### Work to complete:
Your task is to return the span of lines beginning at the one with "destruct (foldl_push_spec n" and ending at the last line of the data, exactly as it stands.

### Dataset content:

(** getCurrentKey(): -1 when there is no current item. *)
Definition getCurrentKey t : option (option Index) :=
  match currentItem t with
  | None => Some None
  | Some a => match find_addr a (concat (ht t)) with
              | Some b => Some (Some (index b))
              | None => None
              end
  end.

(** walk(): [walkfunc] is an effectful callback; the walk stops at the first zero. *)
Section walk.
Context {S : Type}.
Variable walkfunc : S -> Value -> S * bool.
Fixpoint walk_list (c : list (HashBucket Index Value)) (s : S) : S * bool :=
  match c with
  | [] => (s, true)
  | b :: c' => match walkfunc s (value b) with
               | (s', true) => walk_list c' s'
               | (s', false) => (s', false)
               end
  end.
Definition walk t (s : S) : S * bool := walk_list (concat (ht t)) s.
End walk.

(** copy_deep(): every chain is duplicated bucket by bucket (addresses are local to a
    table); the current item is taken over only if it is one of the copied buckets. *)
Definition copy_deep t : HashTable Index Value :=
  set_cursor t (currentBucket t)
    match currentItem t with
    | Some a => match find_addr a (concat (ht t)) with Some _ => Some a | None => None end
    | None => None
    end.
End operations.

(** ** The invariant and the abstraction *)

Section laws.
Context {Index Value : Type} `{Countable Index}.
Variable hashfcn : Index -> Z.

Implicit Types (t : HashTable Index Value) (k : Index) (v : Value).
Implicit Types (b : HashBucket Index Value) (c : list (HashBucket Index Value)).
Implicit Types (h : list (list (HashBucket Index Value))).

Definition contents t : list (HashBucket Index Value) := concat (ht t).
Definition entry b : Index * Value := (index b, value b).
Definition entries t : list (Index * Value) := entry <$> contents t.

(** Every bucket of the [i]-th chain hashes to [i]. *)
Definition placed (n : Z) h : Prop :=
  forall i c b, h !! i = Some c -> b ∈ c -> slot hashfcn n (index b) = i.

(** The iterator is before a chain, or at a bucket of the current chain. *)
Definition cursor_ok t : Prop :=
  match currentItem t with
  | None => -1 <= currentBucket t < tableSize t
  | Some a => 0 <= currentBucket t < tableSize t /\
              a ∈ addr <$> chain t (Z.to_nat (currentBucket t))
  end.

Record wf t : Prop := {
  wf_pos : 0 < tableSize t;
  wf_len : length (ht t) = Z.to_nat (tableSize t);
  wf_placed : placed (tableSize t) (ht t);
  wf_addr : NoDup (addr <$> contents t);
  wf_brk : Forall (fun b => (addr b < brk t)%nat) (contents t);
  wf_num : numElems t = Z.of_nat (length (contents t));
  wf_cursor : cursor_ok t
}.

(** No key occurs twice. *)
Definition unique t : Prop := NoDup (index <$> contents t).

(** The finite map a table with unique keys stands for. *)
Definition to_map t : gmap Index Value := list_to_map (entries t).

(** The load factor is below 0.8. *)
Definition light t : Prop := 5 * numElems t < 4 * tableSize t.

Lemma fst_entries t : (entries t).*1 = index <$> contents t.
Proof. unfold entries. by rewrite <- list_fmap_compose. Qed.

Lemma slot_lt n k : 0 < n -> (slot hashfcn n k < Z.to_nat n)%nat.
Proof. intros Hn. unfold slot. pose proof (Z.mod_pos_bound (hashfcn k) n Hn). lia. Qed.

Lemma chain_Some t k :
  wf t -> ht t !! slot hashfcn (tableSize t) k = Some (chain t (slot hashfcn (tableSize t) k)).
Proof.
  intros Hwf. unfold chain.
  destruct (lookup_lt_is_Some_2 (ht t) (slot hashfcn (tableSize t) k)) as [c Hc].
  { rewrite (wf_len t Hwf). apply slot_lt, Hwf. }
  by rewrite Hc.
Qed.

(** A bucket with key [k] is in the table iff it is in the chain of [k]. *)
Lemma in_chain t b k :
  wf t -> index b = k ->
  b ∈ contents t <-> b ∈ chain t (slot hashfcn (tableSize t) k).
Proof.
  intros Hwf <-. unfold contents. rewrite elem_of_concat. split.
  - intros (i & c & Hi & Hb). rewrite (wf_placed t Hwf i c b Hi Hb).
    unfold chain. by rewrite Hi.
  - intros Hb. eauto using chain_Some.
Qed.

Lemma find_bucket_Some k c b :
  find_bucket k c = Some b -> b ∈ c /\ index b = k.
Proof.
  induction c as [|b' c IH]; simpl; [done|].
  case_bool_decide; intros; simplify_eq; [set_solver|]. destruct IH; set_solver.
Qed.
Lemma find_bucket_None k c b :
  find_bucket k c = None -> b ∈ c -> index b <> k.
Proof.
  induction c as [|b' c IH]; simpl; [set_solver|].
  case_bool_decide; [done|]. set_solver.
Qed.
Lemma find_bucket_unique k c b :
  NoDup (index <$> c) -> b ∈ c -> index b = k -> find_bucket k c = Some b.
Proof.
  induction c as [|b' c IH]; simpl; [set_solver|].
  intros [Hn Hd]%NoDup_cons Hb Hk. case_bool_decide as He.
  - apply elem_of_cons in Hb as [->|Hb]; [done|].
    destruct Hn. rewrite He, <- Hk. by apply list_elem_of_fmap_2.
  - apply IH; set_solver.
Qed.

Lemma to_map_Some t k v :
  unique t -> to_map t !! k = Some v <-> exists b, b ∈ contents t /\ entry b = (k, v).
Proof.
  intros Hu. unfold to_map. rewrite <- elem_of_list_to_map by by rewrite fst_entries.
  unfold entries. rewrite list_elem_of_fmap. naive_solver.
Qed.

Lemma unique_chain t k : wf t -> unique t -> NoDup (index <$> chain t (slot hashfcn (tableSize t) k)).
Proof.
  intros Hwf Hu. unfold unique, contents in Hu.
  rewrite (concat_split _ _ _ (chain_Some t k Hwf)), !fmap_app in Hu.
  apply NoDup_app in Hu as (_ & _ & Hu). by apply NoDup_app in Hu as (Hu & _).
Qed.

Lemma find_to_map t k :
  wf t -> unique t ->
  value <$> find_bucket k (chain t (slot hashfcn (tableSize t) k)) = to_map t !! k.
Proof.
  intros Hwf Hu. destruct (find_bucket _ _) as [b|] eqn:Hf; simpl; symmetry.
  - apply find_bucket_Some in Hf as [Hb Hk]. apply to_map_Some; [done|].
    exists b. unfold entry. split; [by eapply in_chain | congruence].
  - apply eq_None_not_Some. intros [v (b & Hb & [= Hk Hv])%to_map_Some]; [|done].
    eapply find_bucket_None; [exact Hf | by apply in_chain | done].
Qed.

Lemma numElems_0 t : wf t -> numElems t = 0 -> contents t = [].
Proof. intros Hwf Hn. pose proof (wf_num t Hwf). destruct (contents t); [done | simpl in *; lia]. Qed.

(** lookup() on a table with unique keys is the lookup of the map. *)
Lemma lookup_to_map t k : wf t -> unique t -> lookup hashfcn t k = to_map t !! k.
Proof.
  intros Hwf Hu. unfold lookup. destruct (Z.eqb_spec (numElems t) 0) as [He|].
  - unfold to_map, entries. by rewrite (numElems_0 t Hwf He).
  - by apply find_to_map.
Qed.

(** *** Insertion and rehashing *)

Lemma push_spec n h b :
  0 < n -> length h = Z.to_nat n -> placed n h ->
  length (push hashfcn n h b) = Z.to_nat n /\ placed n (push hashfcn n h b) /\
  concat (push hashfcn n h b) ≡ₚ b :: concat h.
Proof.
  intros Hn Hl Hp. unfold push. set (i := slot hashfcn n (index b)).
  assert (Hi : (i < length h)%nat) by (rewrite Hl; by apply slot_lt).
  destruct (lookup_lt_is_Some_2 h i Hi) as [c Hc]. rewrite Hc; simpl.
  split; [by rewrite length_insert|]. split.
  - intros j c' b' Hj Hb'. destruct (decide (i = j)) as [<-|].
    + rewrite list_lookup_insert_eq in Hj by done. simplify_eq.
      apply elem_of_cons in Hb' as [->|Hb']; [done | by eapply Hp].
    + rewrite list_lookup_insert_ne in Hj by done. by eapply Hp.
  - destruct (concat_insert_perm h i c (b :: c) Hc) as (r & H1 & H2).
    by rewrite H2, H1.
Qed.

Lemma foldl_push_spec n l h :
  0 < n -> length h = Z.to_nat n -> placed n h ->
  length (foldl (push hashfcn n) h l) = Z.to_nat n /\
  placed n (foldl (push hashfcn n) h l) /\
  concat (foldl (push hashfcn n) h l) ≡ₚ l ++ concat h.
Proof.
  intros Hn. revert h. induction l as [|b l IH]; intros h Hl Hp; simpl; [done|].
  destruct (push_spec n h b Hn Hl Hp) as (Hl' & Hp' & Hc).
  destruct (IH _ Hl' Hp') as (? & ? & Hc'). repeat split; [done..|].
  rewrite Hc', Hc. solve_Permutation.
Qed.

Lemma replicate_nil_placed n m : placed n (replicate m []).
Proof. intros i c b [-> _]%lookup_replicate. set_solver. Qed.
Lemma concat_replicate_nil {A} m : concat (replicate m (@nil A)) = [].
Proof. by induction m. Qed.

Lemma resize_spec t ns :
  wf t ->
  let n := if ns <=? 0 then (tableSize t + 1) * 2 - 1 else ns in
  wf (resize_hash_table hashfcn t ns) /\
  contents (resize_hash_table hashfcn t ns) ≡ₚ contents t /\
  tableSize (resize_hash_table hashfcn t ns) = n.
Proof.
  intros Hwf n. pose proof (wf_pos t Hwf).
  assert (Hn : 0 < n) by (unfold n; destruct (Z.leb_spec ns 0); lia).
  destruct (foldl_push_spec n (concat (ht t)) (replicate (Z.to_nat n) [])) as (Hl & Hp & Hc);
    [done | by rewrite length_replicate | apply replicate_nil_placed |].
  rewrite concat_replicate_nil, app_nil_r in Hc.
  assert (Hperm : contents (resize_hash_table hashfcn t ns) ≡ₚ contents t) by done.
  split; [|done]. split; try done.
  - by rewrite Hperm; apply Hwf.
  - by rewrite Hperm; apply Hwf.
  - simpl. rewrite (wf_num t Hwf). by rewrite Hperm.
  - unfold cursor_ok; simpl. lia.
Qed.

### Task result:
  destruct (foldl_push_spec n (concat (ht t)) (replicate (Z.to_nat n) [])) as (Hl & Hp & Hc);
    [done | by rewrite length_replicate | apply replicate_nil_placed |].
  rewrite concat_replicate_nil, app_nil_r in Hc.
  assert (Hperm : contents (resize_hash_table hashfcn t ns) ≡ₚ contents t) by done.
  split; [|done]. split; try done.
  - by rewrite Hperm; apply Hwf.
  - by rewrite Hperm; apply Hwf.
  - simpl. rewrite (wf_num t Hwf). by rewrite Hperm.
  - unfold cursor_ok; simpl. lia.
Qed.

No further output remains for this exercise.